My husband and I like to go floating. He has had his own canoe since he was twelve. So he has become quite skilled with handling a canoe. When he first asked me to go floating many years ago, I had to be convinced it would be fun. The last experience I had floating in a canoe was not very fun. Nevertheless, I gave it another go, and he, and his family, showed me how fun and relaxing floating can be.
Over the years we have floated together, with family, and with friends numerous times. We now have two canoes, and just a couple years ago we got our own kayaks too.
Making the switch to kayaks was a bit of a challenge for me. In the canoe, I depended on Hubby to keep me safe. Because of his years of experience, I learned to stay calm, listen to him, and trust him to navigate us through rough waters and dangerous areas when trees are down. Now that I had my own kayak, I had to learn to navigate through those situations on my own.
In all the years we’ve been together, we never tipped in the canoe. In the three summers that we have had our kayaks, I have tipped twice now. The first time was on my first overnight float trip with Hubby. The current pulled me into a tree branch in the water and instead of steering through the situation, I tried to power through by paddling. I hit the branch, and it sent me right over. To be quite honest, I was not experienced enough with my kayak for something like that, and even Hubby admitted he expected too much of me. I had only been in my kayak in our local creek, learning paddling and steering techniques for practice, but I hadn’t been on a normal float trip yet. So an overnight trip, with two long days on the river, turned out to be quite the challenge for me in my new kayak. I was physically and mentally exhausted. We made it through the two days though, and I came out stronger on the other end. A bit bruised and cranky, but stronger.
The second time I tipped was last weekend. This was not my fault. When we first started floating together, it was mainly canoes on the river, and a handful of kayaks. Now the campgrounds rent out huge rafts to floaters, and the rafts typically end up filled with drunken college students. When you put people in basically a small barge, add alcohol to the mix, and people who do not respect the river, or those around them, you get chaos and frustration for the rest of us. These rafts get in the way. They block narrow paths. They get stuck on trees and rocks in the water and cause a pile up, which can cause those of us in canoes and kayaks to flip. This is what happened to me.

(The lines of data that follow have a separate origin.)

(** One [update] absorbs its data. *)
Lemma update_absorbed h msg data :
  absorbed h msg → absorbed (update h data) (msg ++ data).
Proof.
  intros Habs. destruct (fill_buffer_spec h msg data Habs)
    as (state & buffer & used & rest & n' & full' & E & Hm' & Hf' & Hs' & Hb' & Hu' & Hor).
  destruct Habs as [Ht _ _ _]. unfold update. rewrite E. cbv zeta. clear E.
  destruct (compress_blocks_spec (length rest) state rest (le_n _))
    as (m & blocks & tail & Hrest & Hblocks & Htail & ->).
  assert (used + length tail <= 63)%nat as Hfit.
  { destruct Hor as [->| ->]; [lia|]. symmetry in Hrest. apply app_eq_nil in Hrest as [_ ->].
    simpl. lia. }
  rewrite copy_bytes_spec by lia.
  assert (length (take used buffer) = used) as Hlu by (rewrite length_take; lia).
  split; simpl; [|rewrite !length_app, length_drop; lia|lia|].
  { rewrite Ht, size_app. unfold wrap. apply Zplus_mod_idemp_l. }
  exists (n' + m)%nat, (full' ++ blocks). split_and!.
  - rewrite (app_assoc (take used buffer)),
      (take_app_length' (take used buffer ++ tail)) by (rewrite length_app; lia).
    rewrite Hm', Hrest. destruct Hor as [->| ->].
    + by rewrite <- !app_assoc.
    + symmetry in Hrest. apply app_eq_nil in Hrest as [-> ->]. by rewrite !app_nil_r.
  - rewrite length_app. lia.
  - rewrite (hash_blocks_app n' m) by done. by rewrite Hs'.
Qed.

Lemma updates_absorbed chunks h msg :
  absorbed h msg → absorbed (fold_left update chunks h) (msg ++ concat chunks).
Proof.
  revert h msg. induction chunks as [|c cs IH]; intros h msg H; simpl.
  { by rewrite app_nil_r. }
  rewrite app_assoc. apply IH, update_absorbed, H.
Qed.

(** The padding loop stops at the first length that is 56 modulo 64. *)
Lemma pad_zeros_absorbed k fuel h msg :
  absorbed h msg → (k < fuel)%nat → ((length msg + k) mod 64 = 56)%nat →
  (∀ j, (j < k)%nat → ((length msg + j) mod 64 ≠ 56)%nat) →
  absorbed (pad_zeros fuel h) (msg ++ repeat x00 k).
Proof.
  revert fuel h msg. induction k as [|k IH]; intros fuel h msg Habs Hk H56 Hj;
    (destruct fuel as [|fuel]; [lia|]); cbn [pad_zeros];
    rewrite (absorbed_used_mod h msg) by done.
  - rewrite Nat.add_0_r in H56. rewrite H56. simpl. by rewrite app_nil_r.
  - pose proof (Hj 0%nat ltac:(lia)) as H0. rewrite Nat.add_0_r in H0.
    apply Nat.eqb_neq in H0 as ->. cbn [repeat].
    replace (msg ++ x00 :: repeat x00 k) with ((msg ++ [x00]) ++ repeat x00 k)
      by by rewrite <- app_assoc.
    apply IH; [by apply update_absorbed|lia|..]; rewrite length_app; simpl.
    + by replace (length msg + 1 + k)%nat with (length msg + S k)%nat by lia.
    + intros j Hlt. replace (length msg + 1 + j)%nat with (length msg + S j)%nat by lia.
      apply Hj. lia.
Qed.

Lemma padding_count len :
  let k := Z.to_nat ((55 - Z.of_nat len) mod 64) in
  (k < 64 ∧ (len + 1 + k) mod 64 = 56 ∧ ∀ j, j < k → (len + 1 + j) mod 64 ≠ 56)%nat.
Proof.
  intros k. pose proof (Z.mod_pos_bound (55 - Z.of_nat len) 64 ltac:(lia)).
  assert (∃ q, 55 - Z.of_nat len = 64 * q + Z.of_nat k) as [q Hq].
  { exists ((55 - Z.of_nat len) / 64). unfold k. rewrite Z2Nat.id by lia.
    apply Z.div_mod. lia. }
  split_and!; [unfold k; lia|..].
  - apply Nat2Z.inj. rewrite Nat2Z.inj_mod. symmetry.
    apply (Z.mod_unique _ _ (- q)); lia.
  - intros j Hj E. apply (f_equal Z.of_nat) in E. rewrite Nat2Z.inj_mod in E.
    pose proof (Z.div_mod (Z.of_nat (len + 1 + j)) 64 ltac:(lia)). lia.
Qed.

(** Finishing a hasher that absorbed [msg] gives SHA-256 of [msg]. *)
Lemma finish_absorbed h msg : absorbed h msg → finish h = sha256 msg.
Proof.
  intros Habs. unfold finish, sha256, sha256_padding. cbv zeta.
  assert (wrap 64 (total_bytes_ h * 8) = wrap 64 (size msg * 8)) as ->.
  { rewrite (absorbed_total h msg) by done. unfold wrap. apply Zmult_mod_idemp_l. }
  set (len8 := length_bytes _). set (k := Z.to_nat _).
  pose proof (padding_count (length msg)) as (Hk & H56 & Hj).
  change (Z.to_nat ((55 - Z.of_nat (length msg)) mod 64)) with k in *.
  assert (absorbed (update (pad_zeros 64 (update h [x80])) len8)
            (((msg ++ [x80]) ++ repeat x00 k) ++ len8)) as Hfin.
  { apply update_absorbed, pad_zeros_absorbed; [by apply update_absorbed|done|..];
      rewrite length_app; [done|]. exact Hj. }
  rewrite <- !app_assoc in Hfin. cbn [app] in Hfin. set (padded := msg ++ _) in *.
  assert (∃ b, length padded = 64 * b)%nat as [b Hb].
  { unfold padded. rewrite length_app. cbn [length]. rewrite length_app, repeat_length.
    change (length len8) with 8%nat.
    exists ((length msg + 1 + k) / 64 + 1)%nat.
    pose proof (Nat.div_mod_eq (length msg + 1 + k) 64). lia. }
  pose proof (absorbed_used_mod _ _ Hfin) as Hused.
  rewrite Hb, (Nat.mul_comm 64), Nat.Div0.mod_mul in Hused.
  destruct Hfin as [_ _ _ (n & full & Hp & Hf & Hst)]. rewrite Hst.
  rewrite Hused, take_0, app_nil_r in Hp. rewrite <- Hp in Hf |- *.
  rewrite Hf, (Nat.mul_comm 64), Nat.div_mul by lia. done.
Qed.

(** The semantic hasher: the digest of a sequence of calls is SHA-256 of the
    bytes they feed, so how the bytes are cut into calls is irrelevant. *)
Lemma run_hasher_sha256 feed : run_hasher feed = sha256 (concat feed).
Proof.
  unfold run_hasher. apply finish_absorbed.
  apply (updates_absorbed feed reset []), absorbed_reset.
Qed.

Lemma digest_of_sha256 domain feed :
  digest_of domain feed = sha256 (concat (hash_string domain) ++ concat feed).
Proof. unfold digest_of. by rewrite run_hasher_sha256, concat_app. Qed.

(** Digests are compared, never unfolded, by the proofs of the other files. *)
#[global] Opaque digest_of.

(** ** Lemmas: CRC-32C *)

Lemma crc_bit_odd x : crc_bit x = Z.lxor (Z.shiftr x 1) (if Z.odd x then crc_poly else 0).
Proof.
  unfold crc_bit. change 1 with (Z.ones 1) at 1. rewrite Z.land_ones by lia.
  change (2 ^ 1) with 2. rewrite Zmod_odd. destruct (Z.odd x); simpl; [done|].
  by rewrite Z.lxor_0_r.
Qed.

Hubby and I ended up getting stuck against a tree in the water, thanks to rafts being in the way. We both started taking on water, but Hubby was able to get himself free from the tree. I got hit by a raft, causing me to flip. Those in the raft could’ve helped me, but they didn’t. So there I was, trying to keep my head above water, while holding onto my paddle and the kayak.
While Hubby made it to shore with his kayak so he could swim back for me, a couple of guys headed out from shore to help. They grabbed my kayak and helped him get it back to shore to dump out the water. I knew I had lost one of my new river shoes because I felt it float away. The other one was in my kayak when they flipped it back over. A nice girl brought me back my towel. And the guys who helped started to ask Hubby if anything else was lost when they looked down and realized everything else was secured to the kayak.
My dry box: check. My dry bag: check. My cooler: check. All still in my kayak because my husband has reminded me on every float trip to secure these things to the boat…ALWAYS. And here’s where I give him a gigantic THANK YOU! Thank you, my darling, for teaching me to do this. Thank you, my love, for teaching me to stay calm if you think you’re going to tip. I was a bit shaken up when I got to shore, but one thing I did not do was panic. I focused on keeping my head above water, and I was okay.
The next day I had a bruised hand, a bruised arm, and a big bruise on my side, but I am okay. I am sad about losing one of my new river shoes my mother in law bought me. Which, in hindsight, I realize would not have been lost if it had been secured to my foot like it should have been. Anyway, it’s just a shoe. Actually, I’m kind of glad that it was the thing that bothered me most because the girl I was a few years ago would have been a hysterical mess. The old me would have panicked and been sobbing by the time I got to shore, and threatening not to ever get back in that kayak.
Not this girl though. This girl has gotten a little stronger, and braver. My kayaking skills improve with each float trip. I’m not done yet. Some people don’t ever want to get back in a kayak, or canoe, after tipping in one. Some refuse to ever get in them in the first place because of the fear of tipping. I don’t see any point in giving it up because of what happened. I get behind the wheel of a car each day, and that is dangerous too. I prayed several times for protection on the river that day. I still tipped, but God kept me safe. Bad things are going to happen. “Sometimes you eat the bear and sometimes the bear eats you.”
P.S. Here are some floating tips I’ve learned from my husband:
1. Tipping is serious; not funny. Don’t play around and try to cause others to tip.
2. Secure your belongings. Get some rope, some bungee cords, and strap your cooler, dry boxes, dry bags to the boat.
3. Respect the river. The current is always more powerful than you think. We’ve seen it bend canoes around trees. So watch out for yourself and for others.
4. Have fun! (But still, be respectful of those around you.)